BEGIN
Definition table_ok (A : Type) `{TableSchema A} `{TableOf A} (d : db) : Prop := stored_ok (tbl (A := A) d).
Record well_stored (d : db) : Prop := {
  ws_DirEntry : table_ok DirEntry d;
  ws_Tombstone : table_ok Tombstone d;
  ws_IndexEntry : table_ok IndexEntry d;
  ws_Session : table_ok Session d;
  ws_sessionCheck : table_ok sessionCheck d;
  ws_Node : table_ok Node d;
  ws_ServiceNode : table_ok ServiceNode d;
  ws_HealthCheck : table_ok HealthCheck d;
  ws_Coordinate : table_ok Coordinate d;
  ws_PreparedQuery : table_ok PreparedQuery d;
  ws_Intention : table_ok Intention d;
  ws_CARoot : table_ok CARoot d;
  ws_CAConfiguration : table_ok CAConfiguration d;
  ws_CAConsulProviderState : table_ok CAConsulProviderState d;
  ws_AutopilotConfig : table_ok AutopilotConfig d;
  ws_ConfigEntry : table_ok ConfigEntry d;
  ws_ACLToken : table_ok ACLToken d;
  ws_ACLPolicy : table_ok ACLPolicy d;
  ws_ACLRole : table_ok ACLRole d;
  ws_ACLBindingRule : table_ok ACLBindingRule d;
  ws_ACLAuthMethod : table_ok ACLAuthMethod d
}.

Lemma stored_ok_insert {A} `{TableSchema A} (t : gmap string A) k x :
  stored_ok t → storable_row k x → stored_ok (<[k := x]> t).
Proof. intros. by apply map_Forall_insert_2. Qed.
Lemma stored_ok_delete {A} `{TableSchema A} (t : gmap string A) k : stored_ok t → stored_ok (delete k t).
Proof. intros. by apply map_Forall_delete. Qed.
Lemma stored_ok_keyed {A} `{TableSchema A} (t : gmap string A) : stored_ok t → keyed t.
Proof. intros Ht k x Hx. apply (Ht k x Hx). Qed.
(* ===== verification/KvSpec.v ===== *)
(** * Abstract specification of the key/value store

    The contract of the KV commands, without memdb: a map from keys to
    entries, a map from deleted keys (or prefixes) to the index of the
    deletion, and the two table indexes.  [None] is a command that fails and
    changes nothing. *)

From S2P Require Import Prelude Memdb ProxyConfig Structs Delay TombstoneGC Store Kvs PreparedQuery Session Catalog Coordinate Txn.
From S2P Require Import Fsm.

Record kv_abs := mkKvAbs {
  a_kv : gmap string DirEntry;
  a_tomb : gmap string N;
  a_kvs_index : option N;
  a_tomb_index : option N
}.

(** An entry can be stored when its key is not empty and its session, if any,
    is a UUID. *)
Definition storable (e : DirEntry) : bool :=
  bool_decide (de_Key e ≠ "") &&
  (bool_decide (de_Session e = "") || is_ok (uuid_parse (de_Session e))).

(** The entry that a set stores: creation index and, unless the command is a
    lock operation, session come from the entry being replaced. *)
Definition prepared (existing : option DirEntry) (idx : N) (e : DirEntry) (updateSession : bool) : DirEntry :=
  let e := de_set_indexes (match existing with Some x => de_CreateIndex x | None => idx end) idx e in
  if updateSession then e
  else de_set_session (match existing with Some x => de_Session x | None => "" end) e.

Definition unchanged (existing : option DirEntry) (e : DirEntry) : bool :=
  match existing with Some x => DirEntry_Equal x e | None => false end.

Definition spec_set (idx : N) (e : DirEntry) (updateSession : bool) (a : kv_abs) : option kv_abs :=
  let existing := a_kv a !! de_Key e in
  let e' := prepared existing idx e updateSession in
  if unchanged existing e' then Some a
  else if storable e' then
    Some (mkKvAbs (<[de_Key e := e']> (a_kv a)) (a_tomb a) (Some idx) (a_tomb_index a))
  else None.

Definition spec_delete (idx : N) (key : string) (a : kv_abs) : kv_abs :=
  match a_kv a !! key with
  | None => a
  | Some _ => mkKvAbs (delete key (a_kv a)) (<[key := idx]> (a_tomb a)) (Some idx) (Some idx)
  end.

(** [p] covers [k] when the index bytes of [k] start with [p]: for a [p]
    without NUL, when [k] starts with [p] ([covers_prefix]). *)
Definition covers (p k : string) : bool := String.prefix p (k +:+ nul).

Definition spec_delete_tree (idx : N) (p : string) (a : kv_abs) : kv_abs :=
  if decide (map_Exists (λ k _, covers p k) (a_kv a)) then
    mkKvAbs (filter (λ kx, ¬ covers p kx.1) (a_kv a))
      (if decide (p = "") then a_tomb a else <[p := idx]> (a_tomb a))
      (Some idx) (if decide (p = "") then a_tomb_index a else Some idx)
  else a.

Definition spec_cas_match (existing : option DirEntry) (mi : N) : bool :=
  match existing with
  | None => (mi =? 0)%N
  | Some x => negb (mi =? 0)%N && (mi =? de_ModifyIndex x)%N
  end.

(** [live s]: is [s] the ID of a live session?  Fails when [s] is no UUID. *)
Definition spec_lock (live : string → option bool) (idx : N) (e : DirEntry) (a : kv_abs) :
    option (bool * kv_abs) :=
  if decide (de_Session e = "") then None
  else match live (de_Session e) with
  | Some true =>
      let take (create lock : N) :=
        (λ a, (true, a)) <$> spec_set idx (de_set_indexes create idx (de_set_lock lock e)) true a in
      match a_kv a !! de_Key e with
      | None => take idx 1%N
      | Some x =>
          if decide (de_Session x = de_Session e) then take (de_CreateIndex x) (de_LockIndex x)
          else if decide (de_Session x = "") then take (de_CreateIndex x) (u64_add (de_LockIndex x) 1)
          else Some (false, a)
      end
  | _ => None
  end.

Definition spec_unlock (idx : N) (e : DirEntry) (a : kv_abs) : option (bool * kv_abs) :=
  if decide (de_Session e = "") then None
  else match a_kv a !! de_Key e with
       | Some x =>
           if decide (de_Session x = de_Session e)
           then (λ a, (true, a)) <$>
                  spec_set idx (de_set_lock (de_LockIndex x) (de_set_session "" e)) true a
           else Some (false, a)
       | None => Some (false, a)
       end.

(** The whole command, as [applyKVSOperation] dispatches it. *)
Definition spec_kv (live : string → option bool) (idx : N) (req : KVSRequest) (a : kv_abs) :
    option (response * kv_abs) :=
  let d := kr_DirEnt req in
  let key := de_Key d in
  let op := kr_Op req in
  let mi := de_ModifyIndex d in
  if decide (op = "set") then (λ a, (RNil, a)) <$> spec_set idx d false a
  else if decide (op = "delete") then Some (RNil, spec_delete idx key a)
  else if decide (op = "delete-cas") then
    match a_kv a !! key with
    | None => Some (RBool true, a)
    | Some x => if (de_ModifyIndex x =? mi)%N then Some (RBool true, spec_delete idx key a)
                else Some (RBool false, a)
    end
  else if decide (op = "delete-tree") then Some (RNil, spec_delete_tree idx key a)
  else if decide (op = "cas") then
    if spec_cas_match (a_kv a !! key) mi then (λ a, (RBool true, a)) <$> spec_set idx d false a
    else Some (RBool false, a)
  else if decide (op = "lock") then (λ '(b, a), (RBool b, a)) <$> spec_lock live idx d a
  else if decide (op = "unlock") then (λ '(b, a), (RBool b, a)) <$> spec_unlock idx d a
  else None.

(** The specification of a log of KV commands. *)
Fixpoint spec_run (live : string → option bool) (log : list (Z * N * KVSRequest)) (a : kv_abs) :
    list (option response) * kv_abs :=
  match log with
  | [] => ([], a)
  | (_, idx, req) :: log =>
      match spec_kv live idx req a with
      | Some (r, a) => let '(rs, a) := spec_run live log a in (Some r :: rs, a)
      | None => let '(rs, a) := spec_run live log a in (None :: rs, a)
      end
  end.

(** A response answers its specification. *)
Definition answers (r : outcome response) (o : option response) : Prop :=
  match o with Some resp => r = Ok resp | None => ∃ e, r = Err e end.

(** The tables that represent an abstract state. *)
Definition session_live (d : db) (s : string) : option bool :=
  match uuid_parse s with
  | Ok b => Some (bool_decide (is_Some (sessions d !! b)))
  | _ => None
  end.

Record kv_rel (d : db) (a : kv_abs) : Prop := {
  rel_kv : ∀ k, a_kv a !! k = kvs d !! string_args false k;
  rel_kv_keyed : ∀ kb e, kvs d !! kb = Some e → kb = string_args false (de_Key e) ∧ storable e;
  rel_tomb : ∀ k, a_tomb a !! k = ts_Index <$> tombstones d !! string_args false k;
  rel_kvs_index : a_kvs_index a = index_value d "kvs";
  rel_tomb_index : a_tomb_index a = index_value d "tombstones"
}.

(** The abstract state of the tables: their entries under the keys without
    the terminator of the index bytes. *)
Fixpoint strip_nul (s : string) : option string :=
  match s with
  | EmptyString => None
  | String c EmptyString => if Ascii.eqb c "000" then Some EmptyString else None
  | String c s => String c <$> strip_nul s
  end.
Definition by_key {A} (t : gmap string A) : gmap string A :=
  list_to_map (omap (λ '(kb, x), (λ k, (k, x)) <$> strip_nul kb) (map_to_list t)).
Definition kv_abs_of (d : db) : kv_abs :=
  mkKvAbs (by_key (kvs d)) (ts_Index <$> by_key (tombstones d)) (index_value d "kvs") (index_value d "tombstones").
END
**PROMPT:** The reply should hold only the lines from the first line of the listing above through the line with "ws_ServiceNode : table_ok ServiceNode d;", each copied exactly.

**SOLUTION:**
Definition table_ok (A : Type) `{TableSchema A} `{TableOf A} (d : db) : Prop := stored_ok (tbl (A := A) d).
Record well_stored (d : db) : Prop := {
  ws_DirEntry : table_ok DirEntry d;
  ws_Tombstone : table_ok Tombstone d;
  ws_IndexEntry : table_ok IndexEntry d;
  ws_Session : table_ok Session d;
  ws_sessionCheck : table_ok sessionCheck d;
  ws_Node : table_ok Node d;
  ws_ServiceNode : table_ok ServiceNode d;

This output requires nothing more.